Lorenzo Valla es conocido por haber demostrado que la llamada Donación de Constantino no es un documento de la edad imperial, sino un texto de la alta Edad Media. Valla no era un humanista anticlerical, tanto es así que murió precisamente en San Juan de Letrán, como canónigo de la basílica nombrado por el Papa. Hoy, su lápida sepulcral ha sido trasladada a la capilla del Crucifijo, en el transepto derecho.
En la actualidad, es evidente que la Donación de Constantino no es una falsificación construida para justificar un poder temporal obtenido mediante el fraude o la violencia, sino una leyenda que adorna, a mediados del s. VIII, el hecho de que el obispo de Roma había asumido el poder por necesidad, ya que el emperador de Constantinopla no tenía las fuerzas suficientes para acudir a defender Roma, porque él mismo sufría los asedios de los ávaros, los árabes y los bárbaros.

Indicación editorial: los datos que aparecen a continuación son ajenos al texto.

(** * conrad.utils: scoped PSRAD symlinks and the netCDF timestep append

    A shallow embedding of [src/conrad/utils.py].  Python code that touches
    the process environment, the working directory, the logger or a netCDF
    file is written in a small state-and-exception monad; the operating
    system and the netCDF4 library are modelled by the primitives the source
    calls ([os.environ], [os.path.isfile], [os.path.join], [os.symlink],
    [os.remove], [Dataset.__getitem__], [Variable.__setitem__]).

    What the model keeps of the outside world:
    - the working directory is a finite map from the path strings the
      process uses to directory entries (regular file, directory, symbolic
      link with its target); paths are not normalised, and permissions and
      other kernel errors are left out;
    - [os.path.isfile] follows symbolic links, up to the kernel's limit, and
      answers [False] when that fails;
    - every filesystem call and every log record is appended to a trace, so
      that the order of effects can be stated;
    - a netCDF file is its dimensions (length, unlimited or not) and its
      variables (dimension names, cells by index tuple); a file has only its
      root group, and values are of an arbitrary type since the code only
      stores them;
    - opening a file in append mode creates it when it is missing, a name
      given to [Dataset.__getitem__] is resolved as a path, and an unlimited
      dimension grows with what is written along it. *)

From stdpp Require Import base gmap strings list.

(** ** Exceptions and the state-and-exception monad *)

(** The Python exceptions the modelled code can meet.  [OtherError] stands for
    any other exception, raised by a wrapped callable or by a library, under
    the name of its class. *)
Inductive exn : Type :=
| KeyError (key : string)
| IndexError (what : string)
| ValueError (what : string)
| FileExistsError (path : string)
| FileNotFoundError (path : string)
| IsADirectoryError (path : string)
| OtherError (name : string).

#[global] Instance exn_eq_dec : EqDecision exn.
Proof. solve_decision. Defined.

(** A Python computation either returns a value or raises. *)
Inductive outcome (A : Type) : Type :=
| Return (a : A)
| Raise (e : exn).
Arguments Return {A} a.
Arguments Raise {A} e.

(** State changes made before an exception is raised are kept, as in Python:
    the state is threaded outside the outcome. *)
Definition py (S A : Type) : Type := S → outcome A * S.

#[global] Instance py_ret {S} : MRet (py S) := λ A a s, (Return a, s).
#[global] Instance py_bind {S} : MBind (py S) := λ A B k c s,
  match c s with
  | (Return a, s') => k a s'
  | (Raise e, s') => (Raise e, s')
  end.

Definition raise {S A} (e : exn) : py S A := λ s, (Raise e, s).

(** [try: c  except: h e] where the handler receives the exception. *)
Definition try_except {S A} (c : py S A) (h : exn → py S A) : py S A := λ s,
  match c s with
  | (Return a, s') => (Return a, s')
  | (Raise e, s') => h e s'
  end.

(** [for x in l: body x]; an exception leaves the loop at once. *)
Fixpoint for_in {S A} (l : list A) (body : A → py S unit) : py S unit :=
  match l with
  | [] => mret tt
  | x :: l' => body x ;; for_in l' body
  end.

(** ** The process: environment, working directory, logger *)

(** A directory entry.  Paths are the strings the process hands to the
    operating system, relative to the current working directory or absolute;
    they are compared as written. *)
Inductive node : Type :=
| RegularFile (content : string)
| Directory
| Symlink (target : string).

#[global] Instance node_eq_dec : EqDecision node.
Proof. solve_decision. Defined.

Inductive level : Type := DEBUG | ERROR.

#[global] Instance level_eq_dec : EqDecision level.
Proof. solve_decision. Defined.

(** The filesystem calls issued by the process, in order. *)
Inductive syscall : Type :=
| sys_stat (path : string)
| sys_symlink (src dst : string)
| sys_unlink (path : string).

#[global] Instance syscall_eq_dec : EqDecision syscall.
Proof. solve_decision. Defined.

Record world : Type := World {
  environ : gmap string string;
  fs : gmap string node;
  log : list (level * string);
  syscalls : list syscall
}.

Definition with_fs (m : gmap string node) (w : world) : world :=
  {| environ := environ w; fs := m; log := log w; syscalls := syscalls w |}.

Definition issue (c : syscall) (w : world) : world :=
  {| environ := environ w; fs := fs w; log := log w;
     syscalls := syscalls w ++ [c] |}.

Definition emit (l : level) (m : string) (w : world) : world :=
  {| environ := environ w; fs := fs w; log := log w ++ [(l, m)];
     syscalls := syscalls w |}.

(** [os.environ[key]] *)
Definition os_environ_getitem (key : string) : py world string := λ w,
  match environ w !! key with
  | Some v => (Return v, w)
  | None => (Raise (KeyError key), w)
  end.
Lemma consecutive_ranges_reassemble_witness :
  exists r1 r2 r3 r4 r5,
    serve_video sample_env sample_path (Some (lit "bytes=100-299")) = Some (Sent r1)
    /\ serve_video sample_env sample_path (Some (lit "bytes=300-599")) = Some (Sent r2)
    /\ serve_video sample_env sample_path (Some (lit "bytes=100-599")) = Some (Sent r3)
    /\ body r1 ++ body r2 = body r3
    /\ serve_video sample_env sample_path (Some (lit "bytes=0-299")) = Some (Sent r4)
    /\ serve_video sample_env sample_path (Some (lit "bytes=300-")) = Some (Sent r5)
    /\ body r4 ++ body r5 = sample_content.
Proof.
  apply (consecutive_ranges_reassemble sample_env sample_path sample_content 100 299 599).
  - vm_compute. reflexivity.
  - vm_compute. discriminate.
  - vm_compute. reflexivity.
  - vm_compute. reflexivity.
Defined.

Lemma parse_range_bare s e size :
  parse_range (str_of_N s ++ c_minus :: str_of_N e) size = inr (Z.of_N s, Z.of_N e).
Proof.
  unfold parse_range. rewrite lit_bytes_eq. unfold replace.
  rewrite replace_from_absent.
  2:{ apply Forall_app. split; [apply digits_no_b|].
      constructor; [done | apply digits_no_b]. }
  rewrite split_app by apply digits_no_minus.
  rewrite split_no_sep by apply digits_no_minus.
  by rewrite !int_or_str_of_N.
Qed.

Lemma serve_video_same_parse E path c1 h1 c2 h2 :
  (forall size, parse_range (c1 :: h1) size = parse_range (c2 :: h2) size) ->
  serve_video E path (Some (c1 :: h1)) = serve_video E path (Some (c2 :: h2)).
Proof.
  intros H. unfold serve_video. destruct (files E !! _); [|done]. by rewrite H.
Qed.

(** X5: the unit prefix is optional: the header [S-E] is answered
    exactly as [bytes=S-E]. *)
Theorem range_unit_prefix_optional E path (s e : N) :
  serve_video E path (Some (str_of_N s ++ c_minus :: str_of_N e))
  = serve_video E path (Some (closed_range s e)).
Proof.
  unfold closed_range. change (lit "bytes=") with (98 :: lit "ytes="). cbn [app].
  pose proof (str_of_N_nonempty s) as Hne.
  pose proof (parse_range_bare s e) as Hbare.
  destruct (str_of_N s) as [|c t] eqn:Hs; [done|]. cbn [app] in *.
  apply serve_video_same_parse. intros size. rewrite Hbare.
  pose proof (parse_range_closed s e size) as Hc. unfold closed_range in Hc.
  rewrite Hs in Hc. symmetry. exact Hc.
Qed.

End ServerEdges.

(** * The export orchestrator: the other ways a call ends *)

Section ExporterEdges.

Import Py PyFloat PosixPath Exporter Sample.
Lemma first_rule_inv i t st' l :
  exec true (Seq rule1_head (Group (Times 11 not_delimiter))) (mk i t None) = st' :: l ->
  host_at t = true.
Proof.
  rewrite exec_seq. unfold rule1_head. rewrite exec_alt. unfold host_at.
  rewrite exec_seq. unfold lit. rewrite !exec_chars. intros H.
  destruct (strip true (js "youtube.com/") t); [reflexivity |].
  destruct (strip true (js "youtu.be/") t); [reflexivity |].
  cbn [flat_map app] in H. discriminate H.
Qed.

End HostFacts.

Import HostFacts.

(** X25.  [extractVideoId] returns null for every text that names neither
    host, [youtube.com/] nor [youtu.be/] in any letter case, and is not a bare
    identifier: an identifier is never read out of an unrelated text. *)
Theorem extractVideoId_needs_host (url : jsstring) :
  names_host url = false -> ~ valid_id url -> Info.extractVideoId url = None.
Proof.
  intros Hh Hv. destruct (Info.extractVideoId url) as [v|] eqn:E; [| reflexivity].
  exfalso. apply extractVideoId_inv in E.
  destruct E as (p & u & t & st' & l & Hp & Hu & He & Hc).
  assert (Hhost : host_at t = true -> False).
  { intros H. rewrite Hu, (names_host_app u t H) in Hh. discriminate Hh. }
  assert (Hrule : forall host r,
             exec true (Seq (lit host) r) (mk (length u) t None) = st' :: l ->
             host = "youtube.com/"%string \/ host = "youtu.be/"%string -> False).
  { intros host r H Hwhich. apply Hhost. unfold host_at.
    pose proof (host_rule_inv host r _ _ _ _ H) as Hs.
    destruct Hwhich as [-> | ->]; rewrite Hs; [reflexivity | apply orb_true_r]. }
  unfold Info.patterns in Hp. cbn [In] in Hp.
  destruct Hp as [<- | [<- | [<- | [<- | [<- | [<- | []]]]]]];
    cbn [source ignoreCase] in He.
  - apply Hhost. exact (first_rule_inv _ _ _ _ He).
  - exact (Hrule _ _ He (or_intror eq_refl)).
  - apply Hhost. exact (path_rule_inv (js "embed/") _ _ _ _ _ He).
  - apply Hhost. exact (path_rule_inv (js "shorts/") _ _ _ _ _ He).
  - apply Hhost. exact (path_rule_inv (js "v/") _ _ _ _ _ He).
  - assert (Hin : In st' (exec false (Seq Bol (Seq (Group (Times 11 id_char)) Eol))
                               (mk (length u) t None)))
      by (rewrite He; left; reflexivity).
    apply anchored_group_inv in Hin. destruct Hin as (_ & Hl & Hall & H0 & _).
    cbn [rest endIndex mk] in *. destruct u; [| discriminate H0].
    cbn [app] in Hu. subst t. apply Hv. split; [exact Hl |].
    eapply Forall_impl; [| exact Hall]. intros c Hm. cbv beta in Hm.
    rewrite id_char_spec in Hm. exact Hm.
Qed.

Lemma extractVideoId_needs_host_witness :
  Info.extractVideoId (js "https://vimeo.com/watch?v=dQw4w9WgXcQ") = None.
Proof.
  refine (extractVideoId_needs_host _ _ _).
  - vm_compute. reflexivity.
  - intros [Hl _]. discriminate Hl.
Defined.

Cuando Rávena, que era la ciudad donde residía el representante del poder imperial, cayó en manos de los longobardos, en el año 751, Roma se convirtió de hecho en una ciudad independiente del antiguo imperio romano. Sin embargo, este proceso no se dio en una fecha identificable históricamente, ni aquella nueva entidad territorial tuvo un nombre nuevo que la caracterizase, puesto que la autoridad temporal creció a lo largo de los años como una necesidad histórica que se impuso en la ciudad. En Roma ya no había nadie que pudiera defender la ciudad y, más aún, nadie que fuese un punto de referencia para la población, excepto el pontífice. La Donación de Constantino transformó esta realidad en leyenda.
La misma necesidad surgió en los terribles meses de la ocupación de Roma por los nazis, cuando el pontífice se encontró solo para defender a la población de la ciudad y de todo el país.